Stored data

>>>>>

(** * compare-contiguous-pics: a shallow embedding of the script

    The script lists the pictures of a directory, orders them by the number
    embedded in their names, converts each of them to a raw YUV frame with
    ffmpeg, scores every pair of neighbours with vmaf, and writes the scores
    to a CSV file.

    Pure code (the key function of the sort, the path arithmetic, the
    subscripting of the parsed JSON document, the argument vectors) is
    embedded as Rocq functions.  The operating system (directory listing,
    mkdir, process spawning, file reading and writing) is an oracle threaded
    through a small state-and-exception monad that also records every
    effect of the program in a trace.

    Modelling choices:
    - file names are ASCII strings, so [\d] matches ['0'..'9'] only;
    - the entries of a directory listing are single path components, and
      [Path.stem] follows pathlib up to Python 3.13;
    - [sorted] is stable, and is embedded as a stable insertion sort
      (see [sorted_by_key_stable]);
    - a parsed JSON document is a Python value; its floats are binary64;
    - the CSV file is a list of rows of cells: how the [csv] module quotes
      and prints a cell is left to the library;
    - [main] starts after [parse_arguments]; an exception that escapes from
      it ends the interpreter with status 1. *)

From Stdlib Require Import String Ascii List NArith ZArith Lia.
From Stdlib Require Import Permutation Sorted DecimalString DecimalNat PrimFloat.
From stdpp Require Import base list strings gmap sorting.
(** * The DeepSeek-OCR client: renderer script and main process

    A shallow embedding of the streaming annotation engine of the renderer
    script ([parseBoxesFromTokens], [extractTextFromTokens], [renderBoxes]
    and the token-polling part of [performOCR]), together with the properties
    the specification states about them, and of the code around it:
    [getServerUrl], the progress bar of [loadModel], the flag [isProcessing],
    [viewBoxesImage], [downloadZip], the image links of [displayResults],
    [showMessage], the end of [cleanTextForTTS], and, in the main process,
    [startPythonServer] and the size fields of the OCR handlers.

    Conventions of the embedding:
    - a JavaScript string is its sequence of UTF-16 code units, a [list N];
    - a JavaScript number is its exact value: a rational, one of the two
      infinities, or NaN, where a property is about which elements are built
      and what they hold; where a property is about the arithmetic itself
      (the projection of a box in C6, the sizes that [parseInt] reads) it is
      a binary64 number, [Binary64.t], with the rounding of every operation
      and the sign of zero;
    - the overlay element ([ocrBoxesOverlay]) is the list of its child groups
      plus its [viewBox] attribute; the module variable [lastBoxCount] is a
      field of the same state;
    - the event loop is a step function over the events that can interleave:
      inside one OCR operation, between the operations of the page, and
      inside the start of the Python server. *)

From Stdlib Require Import String Ascii QArith Qcanon DecimalString SpecFloat.
From stdpp Require Import base numbers list gmap.

Local Open Scope nat_scope.

(** ** Strings *)

Module JsString.

(** A string as the sequence of its code units. *)
Abbreviation t := (list N).

(** The code units of a literal of the source text (all of them ASCII). *)
Definition js (s : string) : t := N_of_ascii <$> list_ascii_of_string s.

(** One-character literals. *)
Definition chr (a : ascii) : N := N_of_ascii a.

Global Arguments js : simpl never.
Global Arguments chr : simpl never.

(** WhiteSpace and LineTerminator code units, the ones [trim] and
    [parseFloat] strip: TAB, LF, VT, FF, CR, SP, NBSP, U+1680,
    U+2000..U+200A, U+2028, U+2029, U+202F, U+205F, U+3000, U+FEFF. *)
Definition isWhiteSpace (c : N) : bool :=
  (bool_decide (c ∈ [9; 10; 11; 12; 13; 32; 160; 5760; 8232; 8233; 8239;
                     8287; 12288; 65279]%N)
   || ((8192 <=? c) && (c <=? 8202))%N).

Fixpoint trimStart (s : t) : t :=
  match s with
  | c :: s' => if isWhiteSpace c then trimStart s' else s
  | [] => []
  end.

Definition trimEnd (s : t) : t := reverse (trimStart (reverse s)).

(** [String.prototype.trim]. *)
Definition trim (s : t) : t := trimEnd (trimStart s).
(** X3: [SetRouter] twice is [SetRouter] with the arguments of the second
    call: the engine and fetcher of the last call are installed, the delegate
    that was active before the first call is cancelled once and uninstalled,
    and nothing else differs. *)
Theorem SetRouter_twice (router1 router2 : option IRouter.t)
    (fetcher1 fetcher2 : option IOnlineFetcher.t) (w : AsyncRouter.World) :
  AsyncRouter.SetRouter router2 fetcher2
    (AsyncRouter.SetRouter router1 fetcher1 w)
  = AsyncRouter.SetRouter router2 fetcher2 w
  /\ AsyncRouter.m_router
       (AsyncRouter.self
          (AsyncRouter.SetRouter router2 fetcher2
             (AsyncRouter.SetRouter router1 fetcher1 w))) = router2
  /\ AsyncRouter.m_absentFetcher
       (AsyncRouter.self
          (AsyncRouter.SetRouter router2 fetcher2
             (AsyncRouter.SetRouter router1 fetcher1 w))) = fetcher2.
Proof.
  split; [|split; reflexivity].
  unfold AsyncRouter.SetRouter at 1.
  rewrite ResetDelegate_idle.
  - unfold AsyncRouter.SetRouter. cbn [AsyncRouter.self AsyncRouter.heap
      AsyncRouter.gui AsyncRouter.log]. reflexivity.
  - unfold AsyncRouter.SetRouter.
    cbn [AsyncRouter.self AsyncRouter.set_router AsyncRouter.m_delegate].
    apply ResetDelegate_no_delegate.
Qed.

(** ** Where the worker stops *)

Section Stops.
Import AsyncRouter.

Lemma step_point_check (dbg : bool) (fmt : Formatting) (act : Action)
    (w w' : World) :
  point_check_set w -> step dbg fmt act w = Some w' -> point_check_set w'.
Proof.
  intros [Hcb Hheap].
  assert (forall w1 : World,
            heap w1 = heap w ->
            Forall (fun p => is_Some (RouterDelegateProxy.m_onPointCheck p))
                   (heap (ResetDelegate w1))) as Hreset.
  { intros w1 Hh. unfold ResetDelegate.
    destruct (m_delegate (self w1)); cbn [heap]; rewrite Hh; [|done].
    by apply Forall_alter. }
  destruct act; simpl.
  - intros [= <-]. split.
    + unfold SetRouter. cbn [self set_router m_pointCheckCallback].
      by rewrite ResetDelegate_members.
    + by apply Hreset.
  - intros [= <-]. unfold AsyncRouter.CalculateRoute.
    set (w1 := mkWorld (set_request checkpoints direction adjustToPrevRoute
                          (self w)) (heap w) (gui w) (log w)).
    assert (m_pointCheckCallback (self (ResetDelegate w1))
            = m_pointCheckCallback (self w)) as Hsame
      by by rewrite ResetDelegate_members.
    split; cbn [self heap set_hasRequest set_delegate m_pointCheckCallback].
    + by rewrite Hsame.
    + apply Forall_app. split; [by apply Hreset|].
      constructor; [|done]. simpl. by rewrite Hsame.
  - intros [= <-]. unfold ClearState. split.
    + by rewrite ResetDelegate_members.
    + by apply Hreset.
  - unfold Worker.ThreadFunc_turn.
    destruct (negb _); [by intros [= <-]|].
    assert (point_check_set (Worker.clear_state_handling w)) as [Hcb1 Hheap1].
    { split; [|by rewrite clear_state_handling_heap].
      unfold Worker.clear_state_handling.
      destruct (m_router (self w)); [|done].
      by destruct (m_clearState (self w)). }
    destruct (m_threadExit _); [by intros [= <-]|].
    destruct (negb _); [by intros [= <-]|].
    destruct (Worker.CalculateRoute dbg timer (Worker.clear_state_handling w))
      as [w2|] eqn:Hc; [|done].
    intros [= <-].
    destruct (CalculateRoute_keeps_delegate dbg timer _ _ Hc) as [Hh2 _].
    split; [|by rewrite Hh2].
    unfold Worker.CalculateRoute in Hc.
    destruct (Worker.Snapshot (self (Worker.clear_state_handling w)))
      as [a [l|]] eqn:Hs.
    + destruct (Worker.Execute _ _ _ _) as [[[] out]|]; [|done].
      injection Hc as <-. by destruct (Snapshot_Some _ _ _ Hs) as (-> & _).
    + injection Hc as <-. by rewrite (Snapshot_None _ _ Hs).
  - intros [= <-]. unfold RunGuiTask. by destruct (gui w).
Qed.

(** A step that cannot stop at a [CHECK] is taken. *)
Lemma step_returns (dbg : bool) (fmt : Formatting) (act : Action) (w : World) :
  handles_valid w ->
  (dbg = true -> point_check_set w) ->
  exists w', step dbg fmt act w = Some w'.
Proof.
  intros Hv Hcheck. destruct act; simpl; try by eexists.
  unfold Worker.ThreadFunc_turn.
  destruct (negb _); [by eexists|].
  destruct (m_threadExit _); [by eexists|].
  destruct (negb _); [by eexists|].
  destruct (CalculateRoute_returns dbg timer (Worker.clear_state_handling w))
    as [w' ->]; [| |by eexists].
  - intros d. rewrite clear_state_handling_heap.
    destruct (clear_state_handling_members w) as (_ & _ & _ & -> & _).
    apply Hv.
  - intros Hdbg d p _ Hp. rewrite clear_state_handling_heap in Hp.
    destruct (Hcheck Hdbg) as [_ Hall]. rewrite Forall_forall in Hall.
    apply Hall. by apply list_elem_of_lookup_2 in Hp.
Qed.

Lemma run_returns (dbg : bool) (fmt : Formatting) (acts : list Action)
    (w : World) :
  handles_valid w ->
  (dbg = true -> point_check_set w) ->
  exists w', run dbg fmt acts w = Some w'.
Proof.
  revert w. induction acts as [|act acts IH]; intros w Hv Hcheck; simpl.
  - by eexists.
  - destruct (step_returns dbg fmt act w Hv Hcheck) as [w1 Hstep].
    rewrite Hstep. apply IH.
    + by apply (step_valid dbg fmt act w).
    + intros Hdbg. by apply (step_point_check dbg fmt act w); [apply Hcheck|].
Qed.

(** With the debug marks compiled in and no point-check callback, the
    listeners stop at the first point-check report. *)
Lemma listeners_abort (proxy : RouterDelegateProxy.t)
    (calls : list DelegateCall) (pt : m2.PointD) :
  RouterDelegateProxy.m_onPointCheck proxy = None ->
  EngineOnPointCheck pt ∈ calls ->
  Worker.for_each (Worker.listener true proxy) calls = None.
Proof.
  intros Hcb. induction calls as [|call calls IH]; intros Hin.
  - by apply elem_of_nil in Hin.
  - apply elem_of_cons in Hin as [<-|Hin]; simpl.
    + unfold RouterDelegateProxy.OnPointCheck. by rewrite Hcb.
    + rewrite (IH Hin). by destruct (Worker.listener true proxy call) as [[]|].
Qed.

(** How a turn that goes on went. *)
Lemma turn_Continues (dbg : bool) (timer : Timer) (w w' : World) :
  Worker.ThreadFunc_turn dbg timer w = Worker.Continues w' ->
  m_threadExit (self w) = false
  /\ ((m_hasRequest (self w) = false /\ w' = Worker.clear_state_handling w)
      \/ (m_hasRequest (self w) = true
          /\ Worker.CalculateRoute dbg timer (Worker.clear_state_handling w)
             = Some w')).
Proof.
  unfold Worker.ThreadFunc_turn.
  destruct (negb _); [done|].
  destruct (clear_state_handling_members w) as (-> & -> & _).
  destruct (m_threadExit (self w)); [done|].
  destruct (m_hasRequest (self w)); simpl.
  - destruct (Worker.CalculateRoute _ _ _); [|done]. intros [= <-].
    split; [done|]. by right.
  - intros [= <-]. split; [done|]. by left.
Qed.

Lemma clear_state_handling_flag (w : World) :
  is_Some (m_router (self w)) ->
  m_clearState (self (Worker.clear_state_handling w)) = false.
Proof.
  intros [r Hr]. unfold Worker.clear_state_handling. rewrite Hr.
  by destruct (m_clearState (self w)) eqn:Hc.
Qed.

(** The worker's [CalculateRoute()] clears the has-request flag and leaves
    the exit and clear-state flags and the engine. *)
Lemma CalculateRoute_flags (dbg : bool) (timer : Timer) (w w' : World) :
  Worker.CalculateRoute dbg timer w = Some w' ->
  m_hasRequest (self w') = false
  /\ m_threadExit (self w') = m_threadExit (self w)
  /\ m_clearState (self w') = m_clearState (self w)
  /\ m_router (self w') = m_router (self w).
Proof.
  unfold Worker.CalculateRoute.
  destruct (Worker.Snapshot (self w)) as [a [l|]] eqn:Hs.
  - destruct (Worker.Execute _ _ _ _) as [[[] out]|]; [|done].
    intros [= <-]. by destruct (Snapshot_Some _ _ _ Hs) as (-> & _).
  - intros [= <-]. by rewrite (Snapshot_None _ _ Hs).
Qed.

(** A request without an active delegate is taken out of the slot and
    nothing else happens. *)
Lemma CalculateRoute_without_delegate (dbg : bool) (timer : Timer) (w : World) :
  m_delegate (self w) = None ->
  Worker.CalculateRoute dbg timer w
  = Some (mkWorld (set_hasRequest false (self w)) (heap w) (gui w) (log w)).
Proof.
  intros Hd. unfold Worker.CalculateRoute, Worker.Snapshot.
  destruct (m_hasRequest (self w)); simpl; [|done].
  destruct (m_router (self w)); [|done]. by rewrite Hd.
Qed.

End Stops.

(** X4: when [SHOW_ROUTE_DEBUG_MARKS] is not defined, or the dispatcher was
    constructed with a point-check callback, no run of a dispatcher stops at
    a [CHECK] or reaches a proxy that is not there: every call of the public
    interface, every turn of the worker and every closure of the GUI thread
    returns. *)
Theorem run_never_aborts (dbg : bool) (fmt : Formatting)
    (routingStatisticsCallback pointCheckCallback : option nat)
    (checkpoints : Checkpoints) (direction : m2.PointD) (adjust : bool)
    (acts : list Action) :
  (dbg = true -> is_Some pointCheckCallback) ->
  exists w : AsyncRouter.World,
    run dbg fmt acts
      (AsyncRouter.make routingStatisticsCallback pointCheckCallback
         checkpoints direction adjust) = Some w.
Proof.
  intros Hcheck. apply run_returns.
  - apply make_valid.
  - intros Hdbg. split; [exact (Hcheck Hdbg)|constructor].
Qed.

Lemma run_never_aborts_witness :
  (true = true -> is_Some (Some 7))
  /\ exists w : AsyncRouter.World,
       run true Scenario.fmt
         (DoSetRouter (Some Scenario.vehicle) None :: Scenario.cycle)
         (AsyncRouter.make None (Some 7) Scenario.checkpoints Scenario.direction
            false) = Some w.
Proof.
  assert (true = true -> is_Some (Some 7)) as Hcheck by (intros _; by eexists).
  split; [exact Hcheck|].
  exact (run_never_aborts true Scenario.fmt None (Some 7) Scenario.checkpoints
           Scenario.direction false
           (DoSetRouter (Some Scenario.vehicle) None :: Scenario.cycle) Hcheck).
Defined.

(** X5: with [SHOW_ROUTE_DEBUG_MARKS] defined and a proxy without a
    point-check callback, a point-check report of the engine stops the
    worker's [CalculateRoute()] at [CHECK(m_onPointCheck, ())], whether the
    proxy is cancelled or not; without the debug marks the same report posts
    nothing. *)
Theorem point_check_without_callback_aborts
    (heap : list RouterDelegateProxy.t) (timer : Timer) (l : Worker.Locals)
    (proxy : RouterDelegateProxy.t) (run : EngineRun) (pt : m2.PointD) :
  heap !! Worker.delegate l = Some proxy ->
  RouterDelegateProxy.m_onPointCheck proxy = None ->
  engine_run heap l = Some run ->
  EngineOnPointCheck pt ∈ reported run ->
  Worker.Execute true heap timer l = None
  /\ RouterDelegateProxy.OnPointCheck true proxy pt = None
  /\ RouterDelegateProxy.OnPointCheck true (RouterDelegateProxy.Cancel proxy) pt
     = None
  /\ RouterDelegateProxy.OnPointCheck false proxy pt = Some [].
Proof.
  intros Hp Hcb Hrun Hin.
  destruct (Conclude_total timer l run) as [post Hpost].
  rewrite (Execute_eq true heap timer l proxy run post Hp Hrun Hpost).
  rewrite (listeners_abort proxy (reported run) pt Hcb Hin).
  unfold RouterDelegateProxy.OnPointCheck. simpl. by rewrite Hcb.
Qed.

<<<<<

Using the entries above, give again exactly the lines from the line holding "AsyncRouter.gui AsyncRouter.log]. reflexivity." through the line holding "intros [Hcb Hheap].". Include both end lines and nothing else.

      AsyncRouter.gui AsyncRouter.log]. reflexivity.
  - unfold AsyncRouter.SetRouter.
    cbn [AsyncRouter.self AsyncRouter.set_router AsyncRouter.m_delegate].
    apply ResetDelegate_no_delegate.
Qed.

(** ** Where the worker stops *)

Section Stops.
Import AsyncRouter.

Lemma step_point_check (dbg : bool) (fmt : Formatting) (act : Action)
    (w w' : World) :
  point_check_set w -> step dbg fmt act w = Some w' -> point_check_set w'.
Proof.
  intros [Hcb Hheap].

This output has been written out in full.